According to the latest English Housing Survey, of the estimated 22.8 million households in England, 14.3 million or 63% are owner occupiers.
The survey, produced by the Department for Communities and Local Government, shows that there were 195,000 fewer households owning a home in 2015/16 compared to 2009/10 – the lowest rate of home ownership since 1985.
The private rented sector has more than doubled since 2002 and now accounts for 4.5 million or 20% of households.
The government recently pledged to fix the “broken housing market” as plans to build more affordable housing were unveiled in its new housing white paper.
Shadow Secretary of State for Housing, John Healey MP, said: “These new Government figures show yet another fall in the home ownership rate in England to the lowest rate in more than 30 years. There are now almost 200,000 fewer home owning households than in 2010 when Conservative ministers first took charge.

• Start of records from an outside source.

(* ===== verification/KexSafe.v ===== *)
(** The key exchange as a state machine: the invariant of a server's session
    between packets, the packets on which the server faults, and that from a
    session that satisfies the invariant no other packet, whatever its bytes,
    makes it fault or leaves the invariant. *)

From S2P Require Import Prelude Dbutil Buffer Mpint Ssh Algo Queue Cipher Hmac Packet MdHash Sha1 Hashes Kex KexKeys KexHash KexNegotiate.

Local Open Scope Z_scope.
Local Open Scope prog_scope.

(** What signkey.c promises about memory. *)
Class SignKeySafe (K R : Type) `{SignKey K R} := {
  put_pub_key_safe k type b : wf_buffer b -> wp (buf_put_pub_key k type) (fun _ b' => wf_buffer b') b;
  put_sign_safe k type hash r b : wf_buffer b -> bytes hash -> zlen hash = SHA1_HASH_SIZE ->
    wp (buf_put_sign k type hash r) (fun _ b' => wf_buffer b') b
}.

Lemma wp_twp {S A} (m : prog S A) Q s : twp m Q s -> wp m Q s.
Proof. unfold twp, wp. by destruct (m s) as [[a s']| |]. Qed.

Section Safe.
Context {K St Zs R : Type} `{SignKeySafe K R} `{CipherStartLaws St} `{ZlibStreams Zs} `{RandomLaws R} `{RandomMpLaws R} `{ExptModLaws}.
Abbreviation kses := (kses K St Zs R).
Abbreviation key_context := (key_context St Zs).
Implicit Types (s : kses) (nk : key_context).

(** ** The invariant *)

(** New keys whose algorithms are chosen and that are not derived yet. *)
Definition fresh_dir (d : key_context_directional St Zs) : Prop := exists c m h, dir_ok d c m h /\ kd_valid d = false.
Definition negotiated_keys nk : Prop := dh_group (kc_algo_kex nk) /\ fresh_dir (kc_recv nk) /\ fresh_dir (kc_trans nk).

(** What holds at any time. *)
Record kex_static (s : kses) : Prop := {
  st_server : cf_isclient (x_cfg s) = false /\ cf_first_guess (x_cfg s) = false;
  st_tables : tables_ok (tables_of s) /\ from_tables (tables_of s);
  st_wp : wf_buffer (x_writepayload s);
  st_ident : bytes (x_remoteident s) /\ zlen (x_remoteident s) <= OBJECT_MAX;
  st_hash : bytes (x_hash s) /\ zlen (x_hash s) = SHA1_HASH_SIZE
}.

(** Where the exchange stands: idle; KEXINIT sent; both KEXINITs exchanged,
    perhaps with a NEWKEYS that came early; NEWKEYS sent. *)
Inductive phase : kses -> Prop :=
| phase_idle s : ks_sentkexinit (x_kexstate s) = false -> ks_recvkexinit (x_kexstate s) = false ->
    ks_sentnewkeys (x_kexstate s) = false -> ks_recvnewkeys (x_kexstate s) = false -> phase s
| phase_sent s t nk : ks_sentkexinit (x_kexstate s) = true -> ks_recvkexinit (x_kexstate s) = false ->
    ks_sentnewkeys (x_kexstate s) = false -> ks_recvnewkeys (x_kexstate s) = false ->
    x_newkeys s = Some nk -> x_transkexinit s = Some t -> wf_buffer t -> phase s
| phase_received s nk hb : ks_sentkexinit (x_kexstate s) = true -> ks_recvkexinit (x_kexstate s) = true ->
    ks_sentnewkeys (x_kexstate s) = false -> x_newkeys s = Some nk -> negotiated_keys nk ->
    x_transkexinit s = None -> x_kexhashbuf s = Some hb -> wf_buffer hb -> phase s
| phase_newkeys s nk : ks_sentkexinit (x_kexstate s) = true -> ks_recvkexinit (x_kexstate s) = true ->
    ks_sentnewkeys (x_kexstate s) = true -> ks_recvnewkeys (x_kexstate s) = false -> x_newkeys s = Some nk -> phase s.

(** Once NEWKEYS is sent, nothing but the other's NEWKEYS is let through. *)
Definition newkeys_next (s : kses) : Prop :=
  ks_sentnewkeys (x_kexstate s) = true -> x_requirenext s = (SSH_MSG_NEWKEYS, 0) /\ x_ignorenext s = false.

(** After the client's KEXINIT the server waits for KEXDH_INIT, unless the
    client announced a guessed packet; only then is a packet ever ignored. *)
Definition guessing (s : kses) : Prop :=
  snd (x_requirenext s) = 0 /\ (x_ignorenext s = true -> ks_them_firstfollows (x_kexstate s) = true) /\
  (ks_recvkexinit (x_kexstate s) = true -> ks_sentnewkeys (x_kexstate s) = false ->
     x_requirenext s = (SSH_MSG_KEXDH_INIT, 0) \/ ks_them_firstfollows (x_kexstate s) = true).

Definition kex_inv (s : kses) : Prop := kex_static s /\ phase s /\ newkeys_next s /\ guessing s.

(** ** Pieces *)

(** An operation on the write buffer that keeps it well formed. *)
Lemma wp_wp {A} (m : prog buffer A) (Q : A -> kses -> Prop) s :
  wp m (fun _ b => wf_buffer b) (x_writepayload s) -> (forall a b, wf_buffer b -> Q a (set_x_writepayload b s)) -> wp (on_wp m) Q s.
Proof. intros Hm HQ. apply wp_zoom. eapply wp_mono; [exact Hm|]. cbn beta. intros a b Hb. by apply HQ. Qed.

Lemma wp_on_ref {A} get set (m : prog buffer A) (Q : A -> kses -> Prop) (P : A -> Prop) s b :
  get s = Some b -> wp m (fun a b' => P a /\ wf_buffer b') b ->
  (forall a b', P a -> wf_buffer b' -> Q a (set (Some b') s)) -> wp (on_ref get set m) Q s.
Proof.
  unfold wp, on_ref. intros -> Hm HQ. destruct (m b) as [[a b']| |]; [|done..]. destruct Hm. by apply HQ.
Qed.

Lemma wp_payload {A} (m : prog buffer A) (Q : A -> kses -> Prop) (P : A -> Prop) s b :
  x_payload s = Some b -> wp m (fun a b' => P a /\ wf_buffer b') b ->
  (forall a b', P a -> wf_buffer b' -> Q a (set_x_payload (Some b') s)) -> wp (on_payload m) Q s.
Proof. apply wp_on_ref. Qed.

Lemma wp_hashbuf (m : prog buffer unit) (Q : unit -> kses -> Prop) s b :
  x_kexhashbuf s = Some b -> wp m (fun _ b' => wf_buffer b') b ->
  (forall b', wf_buffer b' -> Q tt (set_x_kexhashbuf (Some b') s)) -> wp (on_kexhashbuf m) Q s.
Proof.
  intros E Hm HQ. apply (wp_on_ref _ _ _ _ (fun _ => True) _ b); [exact E|eapply wp_mono; [exact Hm|done]|].
  intros [] b' _ Hb'. by apply HQ.
Qed.

(** The packet leaves and the write buffer is empty. *)
Lemma wp_encrypt_packet (Q : unit -> kses -> Prop) s :
  wf_buffer (x_writepayload s) ->
  (forall b l, wf_buffer b -> Q tt (set_x_writepayload b (set_x_sent l s))) -> wp encrypt_packet Q s.
Proof.
  intros Hb HQ. unfold encrypt_packet. wp_steps. apply wp_zoom. cbn [x_writepayload set_x_sent].
  destruct (repr_rewind _ _ _ _ (wf_buf_repr _ Hb)) as (b1 & E1 & Hb1). unfold wp at 1. rewrite E1.
  apply wp_zoom. cbn [x_writepayload set_x_writepayload].
  eapply wp_mono; [apply wp_setlen; [by eapply buf_repr_wf|by rewrite (br_pos _ _ _ _ Hb1)]|]. cbn beta. intros [] b2 Hb2.
  exact (HQ b2 _ Hb2).
Qed.

Lemma wp_newkeys nk (Q : key_context -> kses -> Prop) s : x_newkeys s = Some nk -> Q nk s -> wp newkeys Q s.
Proof. intros E HQ. unfold newkeys, wp, bind, gets. by rewrite E. Qed.

Lemma wp_mod_newkeys f nk (Q : unit -> kses -> Prop) s :
  x_newkeys s = Some nk -> Q tt (set_x_newkeys (Some (f nk)) s) -> wp (mod_newkeys f) Q s.
Proof. intros E HQ. unfold mod_newkeys. apply wp_bind, (wp_newkeys nk); [exact E|]. exact HQ. Qed.

(** ** KEXINIT *)

Lemma wp_put_list (l : list (algo_type algo_data)) (Q : unit -> kses -> Prop) s :
  wf_buffer (x_writepayload s) -> offer_ok l -> (forall b, wf_buffer b -> Q tt (set_x_writepayload b s)) ->
  wp (on_wp (buf_put_algolist l)) Q s.
Proof. intros Hb Hl HQ. apply wp_wp; [by apply wp_put_algolist|]. intros []. apply HQ. Qed.

(** What send_msg_kexinit changes when it returns. *)
Lemma wp_send_msg_kexinit s (Q : unit -> kses -> Prop) : kex_static s ->
  (forall b l t r, wf_buffer b -> wf_buffer t ->
     Q tt (set_x_newkeys (Some zero_kc) (set_x_kexstate (set_ks_sentkexinit true (x_kexstate s)) (set_x_dataallowed false
       (set_x_writepayload b (set_x_sent l (set_x_transkexinit (Some t) (set_x_random r s)))))))) ->
  wp send_msg_kexinit Q s.
Proof.
  intros [[_ Hguess] [(Hk & Hh & Hc & Hm & Hz) _] Hb _ _] HQ. unfold send_msg_kexinit, cfg.
  destruct (genrandom_ok 16 (x_random s) ltac:(lia)) as [Hcl Hcb].
  apply wp_bind, wp_wp; [apply wp_putbyte; [exact Hb|by vm_compute]|]. intros [] b1 Hb1.
  apply wp_bind, wp_zoom. cbn [x_writepayload set_x_writepayload].
  eapply wp_mono; [apply wp_getwriteptr; [exact Hb1|by vm_compute|by vm_compute]|]. cbn beta. intros p ? (-> & -> & Hle).
  apply wp_bind. unfold random_bytes, wp at 1. cbn [x_random set_x_writepayload].
  destruct (genrandom 16 (x_random s)) as [cookie r]. cbn [fst] in Hcl, Hcb.
  pose proof Hb1 as (Hp1 & Hl1 & Hs1 & _).
  apply wp_bind, wp_zoom. cbn [x_writepayload set_x_writepayload set_x_random].
  apply wp_store_bytes; [exact Hb1|exact Hcb|lia|lia|]. intros b2 Hb2 _ _ _.
  apply wp_bind, wp_wp; [apply wp_incrwritepos; [exact Hb2|by vm_compute]|]. intros [] b3 Hb3.
  do 2 (apply wp_bind, wp_gets, wp_bind, wp_put_list; [assumption|assumption|]; intros ? ?).
  apply wp_bind, wp_gets. do 2 (apply wp_bind, wp_put_list; [assumption|assumption|]; intros ? ?).
  apply wp_bind, wp_gets. do 2 (apply wp_bind, wp_put_list; [assumption|assumption|]; intros ? ?).
  apply wp_bind, wp_gets. do 2 (apply wp_bind, wp_put_list; [assumption|assumption|]; intros ? ?).
  do 2 (apply wp_bind, wp_wp; [change 0 with (zlen (@nil Z)); apply wp_putstring; [assumption|constructor|by vm_compute]|]; intros [] ? ?).
  apply wp_bind, wp_gets. apply wp_bind, wp_wp; [apply wp_putbyte; [assumption|by case_match]|]. intros [] bg Hbg.
  apply wp_bind, wp_wp; [by apply wp_putint|]. intros [] bn Hbn.
  apply wp_bind, wp_gets, wp_bind. cbn [x_writepayload set_x_writepayload]. apply wp_newcopy; [exact Hbn|]. intros t Ht.
  apply wp_bind, wp_modify, wp_bind, wp_encrypt_packet; [exact Hbn|]. intros bo l Hb'.
  apply wp_bind, wp_modify, wp_bind, wp_modify, wp_bind, wp_modify. apply wp_when; intros Hg.
  { change (cf_first_guess (x_cfg s) = true) in Hg. congruence. }
  exact (HQ bo l t r Hb' Ht).
Qed.
Lemma wp_match server (ours : list (algo_type algo_data)) k g (Q : _ -> kses -> Prop) s b :
  x_payload s = Some b -> wf_buffer b -> zlen ours <= MAX_PROPOSED_ALGO ->
  (forall r k' g' b', wf_buffer b' -> (forall a, r = Some a -> a ∈ ours) -> Q (r, k', g') (set_x_payload (Some b') s)) ->
  wp (on_payload (buf_match_algo server ours k g)) Q s.
Proof.
  intros E Hb Hl HQ. apply (wp_payload _ _ (fun x => forall a, fst (fst x) = Some a -> a ∈ ours) _ b); [exact E| |].
  - eapply wp_mono; [by apply wp_match_algo|]. cbn beta. intros [[r k'] g'] b' [Hb' Ha]. split; [|exact Hb'].
    intros a Er. by destruct (Ha a Er).
  - intros [[r k'] g'] b' Ha Hb'. by apply HQ.
Qed.

Lemma wp_match_need (ours : list (algo_type algo_data)) what (Q : algo_type algo_data -> kses -> Prop) s b :
  x_payload s = Some b -> wf_buffer b -> zlen ours <= MAX_PROPOSED_ALGO ->
  (forall a b', wf_buffer b' -> a ∈ ours -> Q a (set_x_payload (Some b') s)) -> wp (match_algo ours what) Q s.
Proof.
  intros E Hb Hl HQ. unfold match_algo, cfg. apply wp_bind, wp_gets, wp_bind. eapply wp_match; [exact E|exact Hb|exact Hl|].
  intros r k' g' b' Hb' Ha. cbn [fst]. destruct r as [a|]; [|done]. by apply HQ, Ha.
Qed.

“Meanwhile, the number of people stuck in an insecure and increasingly expensive private rented sector has grown dramatically over the last seven years. Since 2010, the number of households renting privately as ballooned by over a million.”
End of the 25-year mortgage?
The figures suggest that the days of the 25-year mortgage could be numbered as first-time buyers faced with rising house prices and deposits take out longer loans.
Almost all first-time buyers (98%) had a repayment mortgage. Over half (54%) had 20-29 year mortgages while 40% had a mortgage of 30 years or more.
Around two-thirds (64%) of first-time buyers paid a deposit of less than 20% of the purchase price of their property. A small number (37,000 or 6%) bought their first home outright.
Dan Wilson Craw, director of Generation Rent, said: “Runaway house price inflation and the difficulty of saving a deposit have trapped millions in private rented housing – even more than in the days of slum landlords like Rachman in the early 1960s.
“Private tenants have few protections from landlords who want to raise the rent or evict them without a reason. People can’t enjoy a good quality of life with no certainty over their home – and it is especially difficult for the growing number of families and older people renting from private landlords.
“The government knows that the housing market is broken but it is failing to do enough to fix it. Ministers need to expand their ambitions to build homes, while reforming the law to provide stability for the millions who will be unable to buy in foreseeable future.”